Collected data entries
##############################

Lemma renew_both_disabled ca :
  renew w flags ca = ([], Err (New "both legacy and CMS request disabled")).
Proof. unfold renew; now rewrite request_both_disabled. Qed.

End BothDisabled.

(** C7.  With both the legacy and the CMS request disabled, the command
    returns an error, and its trace holds no network event and no
    creation of a CSR: once the remote is parsed and the tracer is set up
    the error is "both legacy and CMS request disabled", and nothing else
    was done. *)
Theorem RunE_both_encodings_disabled
    (w : certs.World) (flags : certs.Flags) (args : list string) (ft : certs.Features) :
  certs.feature_Parse w (certs.features flags) = Done ft ->
  certs.DisableCMSRequest ft = true ->
  certs.DisableLegacyRequest ft = true ->
  is_Err (outcome (certs.RunE w flags args)) = true
  /\ Forall (fun ev => certs.isNetwork ev = false /\ certs.isCSRCreation ev = false)
       (trace (certs.RunE w flags args))
  /\ (forall ca,
         outcome (certs.parseRemote args) = Ok ca ->
         certs.setupTracer w "scion-pki" (certs.tracer flags) = Done tt ->
         certs.RunE w flags args
         = ([certs.EvSetupTracer (certs.tracer flags); certs.EvCloseTracer],
            Err (New "both legacy and CMS request disabled"))).
Proof.
  intros Hparse Hcms Hlegacy.
  assert (Hr : forall ca, certs.renew w flags ca
                          = ([], Err (New "both legacy and CMS request disabled")))
    by (intro ca; now apply renew_both_disabled with (ft := ft)).
  unfold certs.RunE, certs.defer, certs.parseRemote.
  destruct args as [|a rest]; [rewrite bind_ret|].
  - rewrite Hr.
    destruct (certs.setupTracer w "scion-pki" (certs.tracer flags)) as [[]|e];
      simpl; (split; [reflexivity|split; [repeat constructor|]]).
    + intros ca _ _; reflexivity.
    + intros ca _ H; discriminate.
  - destruct (addr.IAFromString a) as [ia|e];
      [rewrite bind_Done, Hr|rewrite bind_Failed].
    + destruct (certs.setupTracer w "scion-pki" (certs.tracer flags)) as [[]|e];
        simpl; (split; [reflexivity|split; [repeat constructor|]]).
      * intros ca _ _; reflexivity.
      * intros ca _ H; discriminate.
    + simpl; split; [reflexivity|split; [constructor|]].
      intros ca H; discriminate.
Qed.

(** Both features given on the command line. *)
Lemma RunE_both_encodings_disabled_witness :
  certs.RunE
    (Sample.world [Sample.trc 2 0] Sample.accept Sample.asPrivateKey
       Sample.cmsResponse [] None)
    (Sample.flags "" "" ["disable_legacy_request"; "disable_cms_request"])
    ["1-ff00:0:110"]
  = ([certs.EvSetupTracer ""; certs.EvCloseTracer],
     Err (New "both legacy and CMS request disabled")).
Proof.
  apply (proj2 (proj2
    (@RunE_both_encodings_disabled
       (Sample.world [Sample.trc 2 0] Sample.accept Sample.asPrivateKey
          Sample.cmsResponse [] None)
       (Sample.flags "" "" ["disable_legacy_request"; "disable_cms_request"])
       ["1-ff00:0:110"]
       {| certs.DisableLegacyRequest := true; certs.DisableCMSRequest := true |}
       eq_refl eq_refl eq_refl))
    {| addr.I := 1; addr.A := 0xff0000000110 |});
    reflexivity.
Defined.

(** ** The output path *)

Lemma trace_outPath flags renewed : trace (certs.outPath flags renewed) = [].
Proof.
  unfold certs.outPath, certs.outFileFromSubject.
  destruct (String.eqb (certs.outFile flags) ""); [|reflexivity].
  destruct renewed as [|leaf rest]; [reflexivity|].
  cbn [certs.index0]; rewrite bind_ret.
  now destruct (cppki.ExtractIA (x509.Subject leaf)).
Qed.

(** [writeChain] begins by creating the file. *)
Lemma trace_writeChain w chain file :
  exists rest, trace (certs.writeChain w chain file) = certs.EvCreate file :: rest.
Proof.
  unfold certs.writeChain; rewrite trace_bind, trace_call; simpl; eauto.
Qed.

(** C8.  Without an explicit output path the path is the directory of
    the transport certificate chain joined with ISD<isd>-AS<as>.<serial>.pem,
    where the ISD (in decimal) and the AS (in file format) are those of
    the subject of the renewed leaf and the serial number is the leaf's,
    in hexadecimal; it is the file the verified chain is written to.  For
    AS 1-ff00:0:110, serial number 0x1a2b and the transport chain in
    /certs/old.pem the path is /certs/ISD1-ASff00_0_110.1a2b.pem. *)
Theorem default_output_path :
  (forall flags leaf rest ia,
      certs.outFile flags = "" ->
      cppki.ExtractIA (x509.Subject leaf) = Done ia ->
      certs.outPath flags (leaf :: rest)
      = ret (filepath.Join
               [filepath.Dir (certs.transportCertFile flags);
                ("ISD" ++ fmt_d (addr.I ia) ++ "-AS" ++ addr.FileFmt (addr.A ia)
                 ++ "." ++ fmt_x_bytes (big_Bytes (x509.SerialNumber leaf))
                 ++ ".pem")%string]))
  /\ (forall w flags trcs renewed out,
         outcome (certs.outPath flags renewed) = Ok out ->
         certs.VerifyChain w renewed trcs = Done tt ->
         exists rest,
           trace (certs.verifyAndWrite w flags trcs renewed) = certs.EvCreate out :: rest)
  /\ (forall flags rest,
         certs.outFile flags = "" ->
         certs.transportCertFile flags = "/certs/old.pem" ->
         cppki.ExtractIA (x509.Subject Sample.leaf110)
         = Done {| addr.I := 1; addr.A := 0xff0000000110 |}
         /\ x509.SerialNumber Sample.leaf110 = 0x1a2b
         /\ certs.outPath flags (Sample.leaf110 :: rest)
            = ret "/certs/ISD1-ASff00_0_110.1a2b.pem").
Proof.
  assert (H1 : forall flags leaf rest ia,
      certs.outFile flags = "" ->
      cppki.ExtractIA (x509.Subject leaf) = Done ia ->
      certs.outPath flags (leaf :: rest)
      = ret (filepath.Join
               [filepath.Dir (certs.transportCertFile flags);
                ("ISD" ++ fmt_d (addr.I ia) ++ "-AS" ++ addr.FileFmt (addr.A ia)
                 ++ "." ++ fmt_x_bytes (big_Bytes (x509.SerialNumber leaf))
                 ++ ".pem")%string])).
  { intros flags leaf rest ia Hout Hia.
    unfold certs.outPath, certs.outFileFromSubject; rewrite Hout; cbn [String.eqb].
    cbn [certs.index0]; rewrite bind_ret, Hia; reflexivity. }
  split; [exact H1|split].
  - intros w flags trcs renewed out Hout Hv.
    unfold certs.verifyAndWrite.
    rewrite trace_bind, trace_outPath, Hout, Hv; cbn [app].
    rewrite trace_bind.
    destruct (trace_writeChain w renewed out) as (rest & ->).
    simpl; eauto.
  - intros flags rest Hout Hcert.
    split; [reflexivity|split; [reflexivity|]].
    rewrite (H1 flags Sample.leaf110 rest {| addr.I := 1; addr.A := 0xff0000000110 |}
               Hout eq_refl).
    rewrite Hcert; reflexivity.
Qed.

(** The flags of the example. *)
Lemma default_output_path_witness :
  certs.outPath (Sample.flags "" "" []) [Sample.leaf110; Sample.caCert]
  = ret "/certs/ISD1-ASff00_0_110.1a2b.pem".
Proof.
  exact (proj2 (proj2 (proj2 (proj2 default_output_path)
                         (Sample.flags "" "" []) [Sample.caCert] eq_refl eq_refl))).
Defined.

(** ** A renewed chain that does not verify *)

Section VerificationFailure.
Import certs.
Variable w : World.

Let quiet (ev : Event) : Prop := isGuidance ev = false.
(** * The in-memory storage layer (server/storage.ts) and the two
      authentication routes that call it (server/routes.ts)

    The development embeds [MemStorage] as pure functions over an explicit
    store value.  The three sources of nondeterminism of the TypeScript code
    are arguments of the operations that use them:
      - [randomUUID()]          an [id : string],
      - [new Date()]            a [now : Z], milliseconds since the epoch,
      - the salt drawn by [bcrypt.hash(_, 10)]   a [salt : string].
    JavaScript numbers are IEEE-754 doubles; they are modelled by the
    rational they denote, every arithmetic result being rounded to the
    nearest double (module [JsNumber]). *)

From Stdlib Require Import ZArith QArith Qround Qabs Qpower List String Ascii Bool.
From Stdlib Require Import Lia Lqa Permutation Sorted DecimalString.
From Stdlib Require Qcanon.
Import ListNotations.
Open Scope Z_scope.

(* ================================================================== *)
(** ** JavaScript numbers *)

Module JsNumber.

(** [2^e] as a rational, for any integer exponent. *)
Definition pow2 (e : Z) : Q := (2 ^ e)%Q.

(** Nearest integer to [a / b], ties to the even one ([0 <= a], [0 < b]). *)
Definition rne_div (a b : Z) : Z :=
  let q := a / b in
  let r := a mod b in
  if 2 * r <? b then q
  else if b <? 2 * r then q + 1
  else if Z.even q then q else q + 1.
(** The catch-all around the update path: a deployment that is found but
    whose settings cannot be read or saved is created again. *)
Lemma update_failure_falls_back_to_create infra (st : St B) e :
  let evs := new_events st (deploy B cfg infra st).2 in
  let did := deployment_id_of cfg infra in
  let bid := generate_bundle_id (get_git_sha B (ext st)) in
  Remote (GetDeployment did) None ∈ evs ->
  Remote GetSettings (Some e) ∈ evs \/ Remote (Save (Some bid)) (Some e) ∈ evs ->
  exists r, Remote (CreateDeployment did (DATAIKU_PROJECT_KEY cfg) infra bid) r ∈ evs.
Proof.
  intros evs did bid. subst evs.
  destruct (deploy B cfg infra st) as [r st'] eqn:H.
  exec H; tidy.
  all: intros Hin [Hin'|Hin']; split_elem.
  all: eexists; find_elem.
Qed.

(** C5.  Conflict swallow at the export step: when [export_bundle]
    raises and the message contains "already exists", the failure is
    swallowed: [publish_bundle] is still called, and once it returns the
    run goes on to the lookup of the deployment; an export failure of
    any other kind is what [deploy] raises, and nothing is called after
    it. *)
Theorem conflict_swallow infra (st : St B) e :
  let run := deploy B cfg infra st in
  let evs := new_events st run.2 in
  let did := deployment_id_of cfg infra in
  let bid := generate_bundle_id (get_git_sha B (ext st)) in
  Remote (ExportBundle bid) (Some e) ∈ evs ->
  if contains "already exists" (str e)
  then
    "Bundle existed in Project but not Deployer. Proceeding to publish."
      ∈ new_lines st run.2
    /\ exists r, Remote (PublishBundle bid) r ∈ evs
                 /\ (r = None -> exists r', Remote (GetDeployment did) r' ∈ evs)
  else
    run.1 = Raise e
    /\ last evs = Some (Remote (ExportBundle bid) (Some e))
    /\ Forall (fun ev => bundle_of ev = Some bid -> ev = Remote (ExportBundle bid) (Some e)) evs.
Proof.
  intros run evs did bid. subst run evs.
  destruct (deploy B cfg infra st) as [r st'] eqn:H.
  exec H; tidy.
  all: intros Hin; split_elem.
  all: try match goal with
         | E : Remote (ExportBundle _) (Some _) = Remote (ExportBundle _) _ |- _ =>
             injection E as ->
         end.
  all: match goal with
       | E : contains _ _ = _ |- _ => rewrite E
       end.
  all: try (split; [find_elem | eexists; split; [find_elem | ]];
            first [ discriminate | intros _; eexists; find_elem ]).
  all: split; [reflexivity | split; [reflexivity | ]].
  all: repeat constructor; cbn; congruence.
Qed.

(** C6.  Bundle-export skip: when the deployer's listing of the
    project's bundles contains the computed bundle identifier, the call
    of [deploy] makes no [export_bundle] and no [publish_bundle] call. *)
Theorem bundle_export_skip infra (st : St B) c d x1 dp x2 bundles x3 :
  client_dev cfg = Some c ->
  get_projectdeployer B c (ext st) = (Ok d, x1) ->
  deployer_get_project B d (DATAIKU_PROJECT_KEY cfg) x1 = (Ok dp, x2) ->
  list_bundles B dp x2 = (Ok bundles, x3) ->
  generate_bundle_id (get_git_sha B (ext st)) ∈ map bundleId bundles ->
  let st' := (deploy B cfg infra st).2 in
  Forall (fun ev => is_export_or_publish ev = false) (new_events st st')
  /\ ("Bundle '" +:+ generate_bundle_id (get_git_sha B (ext st))
      +:+ "' already exists in Deployer. Skipping export.") ∈ new_lines st st'.
Proof.
  intros Hc Hd Hp Hl Hin st'. subst st'.
  apply scan_bundles_true in Hin.
  destruct (deploy B cfg infra st) as [r st'] eqn:H.
  exec H; tidy.
  all: try congruence.
  all: split; [repeat constructor | find_elem].
Qed.

(** C8.  Expected absence at the bundle-existence check: when the lookup
    of the project in the deployer, or the listing of its bundles,
    raises, the exception stops there: the bundle counts as absent, the
    "not found" line is printed and the next call is the one that opens
    the export branch, [client_dev.get_project]. *)
Theorem listing_failure_tolerated infra (st : St B) e :
  let st' := (deploy B cfg infra st).2 in
  let evs := new_events st st' in
  let pk := DATAIKU_PROJECT_KEY cfg in
  let bid := generate_bundle_id (get_git_sha B (ext st)) in
  Remote (DeployerGetProject pk) (Some e) ∈ evs \/ Remote ListBundles (Some e) ∈ evs ->
  exists c listing r rest,
    client_dev cfg = Some c
    /\ evs = Deploy infra :: Remote (GetProjectDeployer c) None
             :: listing ++ Remote (GetProject c pk) r :: rest
    /\ (listing = [Remote (DeployerGetProject pk) (Some e)]
        \/ listing = [Remote (DeployerGetProject pk) None;
                      Remote ListBundles (Some e)])
    /\ ("Bundle '" +:+ bid +:+ "' not found. Exporting from Design node...")
         ∈ new_lines st st'.
Proof.
  intros st' evs pk bid. subst st' evs.
  destruct (deploy B cfg infra st) as [r st'] eqn:H.
  exec H; tidy.
  all: intros [Hin|Hin]; split_elem.
  all: try match goal with
         | E : Remote _ (Some _) = Remote _ (Some _) |- _ => injection E as ->
         end.
  all: eexists _, _, _, _; split; [reflexivity|].
  all: first
         [ split; [exact (eq_refl : _ = _ :: _ :: [_] ++ _ :: _) |];
           split; [left; reflexivity | find_elem]
         | split; [exact (eq_refl : _ = _ :: _ :: [_; _] ++ _ :: _) |];
           split; [right; reflexivity | find_elem] ].
Qed.

(** C9 (as amended).  Failure of [deploy]: an exception that no inner
    handler takes is printed after "Failed to deploy: " and raised
    again as it is, the same exception with the same message; the call
    then returns nothing.  [deploy] returns only after
    [wait_for_result] returned. *)
Theorem failure_reraised_unchanged infra (st : St B) :
  let run := deploy B cfg infra st in
  let evs := new_events st run.2 in
  let lines := new_lines st run.2 in
  (forall e, run.1 = Raise e ->
     last lines = Some ("Failed to deploy: " +:+ str e)
     /\ ((exists c, last evs = Some (Remote c (Some e)))
         \/ (client_dev cfg = None
             /\ e = AttributeError "get_projectdeployer"
             /\ evs = [Deploy infra])))
  /\ (forall c e, last evs = Some (Remote c (Some e)) -> run.1 = Raise e)
  /\ (forall u, run.1 = Ok u ->
        last evs = Some (Remote WaitForResult None)
        /\ last lines
           = Some ("SUCCESS: Deployed "
                   +:+ generate_bundle_id (get_git_sha B (ext st))
                   +:+ " to " +:+ infra)).
Proof.
  intros run evs lines. subst run evs lines.
  destruct (deploy B cfg infra st) as [r st'] eqn:H.
  exec H; tidy.
  all: split; [intros e' [= <-] | split; [intros c' e' [= ? ?] | intros u [= ?]]].
  all: subst; try discriminate; eauto.
Qed.

(** What [wait_for_result] returns is not looked at: once it has returned,
    whatever the result, [deploy] returns. *)
Lemma returned_result_not_inspected infra (st : St B) :
  let run := deploy B cfg infra st in
  Remote WaitForResult None ∈ new_events st run.2 -> run.1 = Ok tt.
Proof.
  intros run. subst run.
  destruct (deploy B cfg infra st) as [r st'] eqn:H.
  exec H; tidy.
  all: intros Hin; split_elem.
  all: reflexivity.
Qed.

##############################

● **Task requirements**
Return only the part of the records above that opens with the line containing "- intros flags rest Hout Hcert." and closes with the line containing "exact (proj2 (proj2", ends included.

● **Solution**
  - intros flags rest Hout Hcert.
    split; [reflexivity|split; [reflexivity|]].
    rewrite (H1 flags Sample.leaf110 rest {| addr.I := 1; addr.A := 0xff0000000110 |}
               Hout eq_refl).
    rewrite Hcert; reflexivity.
Qed.

(** The flags of the example. *)
Lemma default_output_path_witness :
  certs.outPath (Sample.flags "" "" []) [Sample.leaf110; Sample.caCert]
  = ret "/certs/ISD1-ASff00_0_110.1a2b.pem".
Proof.
  exact (proj2 (proj2 (proj2 (proj2 default_output_path)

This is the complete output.